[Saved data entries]

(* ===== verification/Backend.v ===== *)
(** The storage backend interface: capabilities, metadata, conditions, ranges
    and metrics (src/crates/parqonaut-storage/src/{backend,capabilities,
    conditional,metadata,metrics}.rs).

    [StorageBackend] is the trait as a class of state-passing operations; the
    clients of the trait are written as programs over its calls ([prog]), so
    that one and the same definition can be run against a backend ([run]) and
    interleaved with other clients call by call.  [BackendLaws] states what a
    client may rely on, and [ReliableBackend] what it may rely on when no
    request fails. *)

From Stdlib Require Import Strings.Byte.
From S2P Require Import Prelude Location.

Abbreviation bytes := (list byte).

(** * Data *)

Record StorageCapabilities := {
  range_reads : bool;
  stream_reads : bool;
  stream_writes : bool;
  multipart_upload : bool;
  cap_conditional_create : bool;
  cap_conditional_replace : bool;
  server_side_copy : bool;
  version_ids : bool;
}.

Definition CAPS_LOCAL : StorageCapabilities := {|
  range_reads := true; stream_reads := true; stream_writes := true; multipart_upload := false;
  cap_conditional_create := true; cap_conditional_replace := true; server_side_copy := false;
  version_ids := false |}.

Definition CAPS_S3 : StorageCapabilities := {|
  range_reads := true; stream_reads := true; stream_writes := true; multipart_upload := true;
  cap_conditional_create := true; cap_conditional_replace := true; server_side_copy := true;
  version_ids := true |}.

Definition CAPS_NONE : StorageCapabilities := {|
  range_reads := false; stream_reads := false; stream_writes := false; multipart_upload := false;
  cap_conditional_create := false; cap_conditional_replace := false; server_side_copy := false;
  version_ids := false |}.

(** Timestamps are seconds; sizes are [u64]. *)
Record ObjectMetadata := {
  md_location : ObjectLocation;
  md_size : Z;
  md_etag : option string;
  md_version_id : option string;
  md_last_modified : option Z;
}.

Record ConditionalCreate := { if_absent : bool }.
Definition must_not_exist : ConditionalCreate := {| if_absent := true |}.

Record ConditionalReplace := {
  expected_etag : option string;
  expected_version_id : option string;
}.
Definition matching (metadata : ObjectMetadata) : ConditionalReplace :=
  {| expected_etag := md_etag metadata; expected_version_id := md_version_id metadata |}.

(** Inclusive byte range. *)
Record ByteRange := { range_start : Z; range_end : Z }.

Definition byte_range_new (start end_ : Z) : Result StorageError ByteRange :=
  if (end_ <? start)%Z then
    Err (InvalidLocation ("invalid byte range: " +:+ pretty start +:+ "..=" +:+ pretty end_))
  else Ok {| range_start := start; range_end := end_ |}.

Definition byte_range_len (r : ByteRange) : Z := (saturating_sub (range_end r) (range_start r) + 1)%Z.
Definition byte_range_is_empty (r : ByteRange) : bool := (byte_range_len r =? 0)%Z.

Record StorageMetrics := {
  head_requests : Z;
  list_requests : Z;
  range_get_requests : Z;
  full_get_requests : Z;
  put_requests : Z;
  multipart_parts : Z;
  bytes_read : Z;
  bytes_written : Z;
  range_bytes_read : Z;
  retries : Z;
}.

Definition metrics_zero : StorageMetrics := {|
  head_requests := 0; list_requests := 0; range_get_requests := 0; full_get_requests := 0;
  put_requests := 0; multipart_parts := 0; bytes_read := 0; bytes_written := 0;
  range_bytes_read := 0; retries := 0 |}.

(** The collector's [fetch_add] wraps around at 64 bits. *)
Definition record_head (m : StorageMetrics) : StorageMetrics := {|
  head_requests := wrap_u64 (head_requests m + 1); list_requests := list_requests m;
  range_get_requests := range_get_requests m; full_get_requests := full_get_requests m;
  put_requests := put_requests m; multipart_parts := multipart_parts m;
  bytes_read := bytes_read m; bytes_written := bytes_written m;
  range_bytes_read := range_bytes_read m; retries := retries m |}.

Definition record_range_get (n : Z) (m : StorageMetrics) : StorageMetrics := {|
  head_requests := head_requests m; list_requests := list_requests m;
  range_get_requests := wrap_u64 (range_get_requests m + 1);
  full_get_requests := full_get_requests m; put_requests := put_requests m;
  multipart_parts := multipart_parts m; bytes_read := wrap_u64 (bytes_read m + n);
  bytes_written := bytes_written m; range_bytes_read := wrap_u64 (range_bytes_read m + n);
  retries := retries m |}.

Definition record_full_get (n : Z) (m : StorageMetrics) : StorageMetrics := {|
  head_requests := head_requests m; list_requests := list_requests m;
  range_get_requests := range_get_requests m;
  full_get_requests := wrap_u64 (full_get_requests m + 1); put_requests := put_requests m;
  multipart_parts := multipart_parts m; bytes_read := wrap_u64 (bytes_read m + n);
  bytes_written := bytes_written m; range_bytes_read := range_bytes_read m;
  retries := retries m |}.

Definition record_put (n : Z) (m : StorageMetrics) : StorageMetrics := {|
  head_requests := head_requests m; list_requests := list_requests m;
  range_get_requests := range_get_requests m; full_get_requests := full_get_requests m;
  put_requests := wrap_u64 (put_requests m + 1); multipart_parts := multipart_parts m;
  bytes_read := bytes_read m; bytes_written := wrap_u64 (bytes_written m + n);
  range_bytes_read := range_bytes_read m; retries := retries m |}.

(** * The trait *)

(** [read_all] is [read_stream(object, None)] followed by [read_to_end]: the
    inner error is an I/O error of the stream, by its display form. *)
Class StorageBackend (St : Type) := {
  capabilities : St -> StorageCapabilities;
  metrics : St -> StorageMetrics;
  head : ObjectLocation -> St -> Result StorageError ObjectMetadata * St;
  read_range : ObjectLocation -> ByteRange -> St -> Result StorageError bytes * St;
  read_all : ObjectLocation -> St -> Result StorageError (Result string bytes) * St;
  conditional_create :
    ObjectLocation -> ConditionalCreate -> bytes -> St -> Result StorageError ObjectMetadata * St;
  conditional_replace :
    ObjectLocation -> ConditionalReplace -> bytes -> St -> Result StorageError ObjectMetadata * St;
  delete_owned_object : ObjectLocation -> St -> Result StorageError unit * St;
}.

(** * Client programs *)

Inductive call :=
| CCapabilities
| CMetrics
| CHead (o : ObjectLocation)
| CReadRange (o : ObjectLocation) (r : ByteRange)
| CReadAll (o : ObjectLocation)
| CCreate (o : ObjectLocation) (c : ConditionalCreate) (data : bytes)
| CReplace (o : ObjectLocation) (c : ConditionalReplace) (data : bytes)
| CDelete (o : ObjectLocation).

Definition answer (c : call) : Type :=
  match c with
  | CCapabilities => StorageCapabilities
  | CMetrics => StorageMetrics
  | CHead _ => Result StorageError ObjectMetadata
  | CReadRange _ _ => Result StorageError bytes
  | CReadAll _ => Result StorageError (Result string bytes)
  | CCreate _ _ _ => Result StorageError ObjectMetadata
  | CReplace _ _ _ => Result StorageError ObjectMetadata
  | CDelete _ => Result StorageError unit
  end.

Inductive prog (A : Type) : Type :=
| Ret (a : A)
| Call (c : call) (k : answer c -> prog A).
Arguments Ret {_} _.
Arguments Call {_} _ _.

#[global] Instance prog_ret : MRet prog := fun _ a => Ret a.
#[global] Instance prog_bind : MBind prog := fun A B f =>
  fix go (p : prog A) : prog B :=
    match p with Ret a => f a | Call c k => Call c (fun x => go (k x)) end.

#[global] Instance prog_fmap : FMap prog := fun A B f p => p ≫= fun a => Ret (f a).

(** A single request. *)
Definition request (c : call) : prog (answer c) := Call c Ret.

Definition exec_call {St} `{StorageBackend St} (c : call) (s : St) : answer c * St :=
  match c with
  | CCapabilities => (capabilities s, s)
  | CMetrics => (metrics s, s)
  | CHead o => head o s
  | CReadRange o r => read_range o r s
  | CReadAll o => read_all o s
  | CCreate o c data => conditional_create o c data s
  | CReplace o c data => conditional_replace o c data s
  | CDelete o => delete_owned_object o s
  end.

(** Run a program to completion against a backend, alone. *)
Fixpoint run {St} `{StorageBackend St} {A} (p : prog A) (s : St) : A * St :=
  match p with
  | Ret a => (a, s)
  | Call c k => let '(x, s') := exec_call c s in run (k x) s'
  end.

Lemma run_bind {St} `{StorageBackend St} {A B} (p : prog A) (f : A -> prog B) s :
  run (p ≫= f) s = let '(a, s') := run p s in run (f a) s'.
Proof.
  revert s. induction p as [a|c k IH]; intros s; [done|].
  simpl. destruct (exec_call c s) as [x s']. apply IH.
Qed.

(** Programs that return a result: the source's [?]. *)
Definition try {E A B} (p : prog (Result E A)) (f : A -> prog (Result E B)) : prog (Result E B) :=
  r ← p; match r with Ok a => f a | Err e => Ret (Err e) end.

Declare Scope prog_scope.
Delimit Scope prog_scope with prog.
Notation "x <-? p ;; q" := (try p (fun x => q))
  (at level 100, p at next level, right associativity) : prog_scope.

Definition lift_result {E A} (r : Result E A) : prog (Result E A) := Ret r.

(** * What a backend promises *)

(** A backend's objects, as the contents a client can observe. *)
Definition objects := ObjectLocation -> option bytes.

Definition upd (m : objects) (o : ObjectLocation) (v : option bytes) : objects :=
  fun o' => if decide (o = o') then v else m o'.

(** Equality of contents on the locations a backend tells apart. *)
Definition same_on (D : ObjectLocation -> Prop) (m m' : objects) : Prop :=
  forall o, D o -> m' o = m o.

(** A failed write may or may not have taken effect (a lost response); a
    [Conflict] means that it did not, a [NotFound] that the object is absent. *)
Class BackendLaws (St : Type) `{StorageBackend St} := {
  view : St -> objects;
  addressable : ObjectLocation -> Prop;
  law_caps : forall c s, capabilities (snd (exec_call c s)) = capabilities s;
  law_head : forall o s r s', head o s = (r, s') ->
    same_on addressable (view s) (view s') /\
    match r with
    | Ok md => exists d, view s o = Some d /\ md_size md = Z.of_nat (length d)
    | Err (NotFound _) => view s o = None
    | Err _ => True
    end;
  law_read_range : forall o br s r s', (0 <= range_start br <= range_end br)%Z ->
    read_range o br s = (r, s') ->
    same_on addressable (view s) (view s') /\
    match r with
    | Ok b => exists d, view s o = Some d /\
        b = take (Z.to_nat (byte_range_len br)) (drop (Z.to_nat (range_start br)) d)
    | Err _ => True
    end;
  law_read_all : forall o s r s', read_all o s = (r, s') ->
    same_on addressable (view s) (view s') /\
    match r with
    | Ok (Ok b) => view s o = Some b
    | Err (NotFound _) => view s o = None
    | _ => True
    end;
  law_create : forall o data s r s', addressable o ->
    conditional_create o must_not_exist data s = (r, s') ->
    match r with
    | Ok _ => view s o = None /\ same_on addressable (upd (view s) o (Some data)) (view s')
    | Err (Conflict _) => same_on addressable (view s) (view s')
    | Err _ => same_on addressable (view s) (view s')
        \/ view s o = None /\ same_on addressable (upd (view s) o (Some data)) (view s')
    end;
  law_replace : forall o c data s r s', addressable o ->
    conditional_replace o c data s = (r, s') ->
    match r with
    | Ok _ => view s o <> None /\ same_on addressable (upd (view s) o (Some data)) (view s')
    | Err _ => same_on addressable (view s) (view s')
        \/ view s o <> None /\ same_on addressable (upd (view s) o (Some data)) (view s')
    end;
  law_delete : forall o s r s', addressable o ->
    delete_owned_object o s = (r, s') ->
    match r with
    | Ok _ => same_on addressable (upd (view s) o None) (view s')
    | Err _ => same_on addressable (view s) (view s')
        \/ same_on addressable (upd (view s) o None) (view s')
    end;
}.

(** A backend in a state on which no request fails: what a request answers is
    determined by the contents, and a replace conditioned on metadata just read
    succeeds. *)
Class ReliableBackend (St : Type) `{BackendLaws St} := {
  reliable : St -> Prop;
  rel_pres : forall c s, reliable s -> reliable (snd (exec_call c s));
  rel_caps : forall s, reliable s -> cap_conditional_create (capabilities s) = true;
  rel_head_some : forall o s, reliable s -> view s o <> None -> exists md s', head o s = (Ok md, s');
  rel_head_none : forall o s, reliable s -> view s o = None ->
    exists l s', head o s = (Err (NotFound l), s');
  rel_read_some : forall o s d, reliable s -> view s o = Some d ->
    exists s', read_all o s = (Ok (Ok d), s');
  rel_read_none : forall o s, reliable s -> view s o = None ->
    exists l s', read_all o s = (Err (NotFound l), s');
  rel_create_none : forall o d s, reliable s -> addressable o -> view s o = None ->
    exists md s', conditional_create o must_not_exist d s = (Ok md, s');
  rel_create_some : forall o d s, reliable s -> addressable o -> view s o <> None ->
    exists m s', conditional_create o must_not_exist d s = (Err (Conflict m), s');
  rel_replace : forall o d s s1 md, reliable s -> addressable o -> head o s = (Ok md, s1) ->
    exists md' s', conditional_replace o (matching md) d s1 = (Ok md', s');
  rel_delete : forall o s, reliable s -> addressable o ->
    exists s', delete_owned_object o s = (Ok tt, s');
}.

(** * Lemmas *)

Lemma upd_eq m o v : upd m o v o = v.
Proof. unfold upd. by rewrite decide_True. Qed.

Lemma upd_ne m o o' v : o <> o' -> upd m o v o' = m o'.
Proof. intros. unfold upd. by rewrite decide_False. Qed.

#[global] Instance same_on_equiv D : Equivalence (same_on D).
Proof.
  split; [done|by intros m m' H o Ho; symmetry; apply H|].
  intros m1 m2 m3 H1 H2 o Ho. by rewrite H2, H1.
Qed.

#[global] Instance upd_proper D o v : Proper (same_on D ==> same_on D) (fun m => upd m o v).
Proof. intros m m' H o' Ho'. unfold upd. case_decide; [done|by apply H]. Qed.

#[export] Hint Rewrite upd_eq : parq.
---
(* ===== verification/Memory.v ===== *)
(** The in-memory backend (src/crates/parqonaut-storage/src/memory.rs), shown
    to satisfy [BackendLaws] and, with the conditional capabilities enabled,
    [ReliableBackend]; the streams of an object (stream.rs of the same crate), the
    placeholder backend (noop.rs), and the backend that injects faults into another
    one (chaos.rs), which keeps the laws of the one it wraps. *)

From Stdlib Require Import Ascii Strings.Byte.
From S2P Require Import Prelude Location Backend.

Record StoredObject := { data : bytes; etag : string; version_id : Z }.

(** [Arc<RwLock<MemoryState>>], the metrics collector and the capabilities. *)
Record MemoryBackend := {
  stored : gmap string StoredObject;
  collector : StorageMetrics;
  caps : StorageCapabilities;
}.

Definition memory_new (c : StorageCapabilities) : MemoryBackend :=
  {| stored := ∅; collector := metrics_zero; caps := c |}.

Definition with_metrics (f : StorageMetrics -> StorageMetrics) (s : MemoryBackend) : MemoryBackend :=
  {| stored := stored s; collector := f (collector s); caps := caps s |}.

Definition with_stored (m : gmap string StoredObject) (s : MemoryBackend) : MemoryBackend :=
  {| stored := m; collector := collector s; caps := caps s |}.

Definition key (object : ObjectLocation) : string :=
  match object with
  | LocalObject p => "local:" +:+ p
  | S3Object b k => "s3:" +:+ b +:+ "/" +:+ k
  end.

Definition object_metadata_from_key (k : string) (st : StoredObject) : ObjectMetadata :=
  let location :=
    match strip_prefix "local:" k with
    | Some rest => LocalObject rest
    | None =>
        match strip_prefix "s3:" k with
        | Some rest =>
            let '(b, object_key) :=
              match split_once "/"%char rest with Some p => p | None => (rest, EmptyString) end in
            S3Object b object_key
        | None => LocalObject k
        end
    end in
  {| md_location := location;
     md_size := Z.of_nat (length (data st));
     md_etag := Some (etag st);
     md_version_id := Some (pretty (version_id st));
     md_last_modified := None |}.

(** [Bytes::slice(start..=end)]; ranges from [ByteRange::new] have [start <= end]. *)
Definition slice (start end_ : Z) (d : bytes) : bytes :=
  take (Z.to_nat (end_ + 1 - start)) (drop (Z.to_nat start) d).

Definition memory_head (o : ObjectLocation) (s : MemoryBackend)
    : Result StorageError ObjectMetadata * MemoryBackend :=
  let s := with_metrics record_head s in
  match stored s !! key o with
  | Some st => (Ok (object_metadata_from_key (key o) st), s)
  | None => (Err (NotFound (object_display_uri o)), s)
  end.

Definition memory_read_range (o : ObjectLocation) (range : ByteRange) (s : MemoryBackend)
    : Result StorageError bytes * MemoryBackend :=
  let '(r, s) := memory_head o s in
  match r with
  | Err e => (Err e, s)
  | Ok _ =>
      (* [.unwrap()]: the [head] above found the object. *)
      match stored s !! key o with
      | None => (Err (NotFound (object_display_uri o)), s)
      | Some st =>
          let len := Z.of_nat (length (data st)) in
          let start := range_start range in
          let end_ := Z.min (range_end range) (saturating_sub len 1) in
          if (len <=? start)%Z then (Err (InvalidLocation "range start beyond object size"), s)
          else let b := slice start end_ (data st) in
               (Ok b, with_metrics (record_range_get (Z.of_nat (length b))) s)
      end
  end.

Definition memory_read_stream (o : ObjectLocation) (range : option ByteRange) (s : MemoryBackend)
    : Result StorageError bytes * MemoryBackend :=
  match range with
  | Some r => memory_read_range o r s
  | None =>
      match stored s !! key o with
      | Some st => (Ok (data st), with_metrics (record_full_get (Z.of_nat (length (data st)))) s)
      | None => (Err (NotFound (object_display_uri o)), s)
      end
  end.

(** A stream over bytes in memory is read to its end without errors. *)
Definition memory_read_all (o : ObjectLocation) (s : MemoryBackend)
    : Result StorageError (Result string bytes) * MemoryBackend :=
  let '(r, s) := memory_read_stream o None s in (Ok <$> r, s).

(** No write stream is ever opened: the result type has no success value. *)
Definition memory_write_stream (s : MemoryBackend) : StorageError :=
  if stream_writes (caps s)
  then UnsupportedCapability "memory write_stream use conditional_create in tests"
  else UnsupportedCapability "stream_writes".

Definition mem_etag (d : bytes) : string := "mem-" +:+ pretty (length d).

▸ **YOUR OBJECTIVE**
Show every line of the data in which the word "apply" appears.

▸ **OUTPUT FOR THIS TASK**
  simpl. destruct (exec_call c s) as [x s']. apply IH.
  split; [done|by intros m m' H o Ho; symmetry; apply H|].
Proof. intros m m' H o' Ho'. unfold upd. case_decide; [done|by apply H]. Qed.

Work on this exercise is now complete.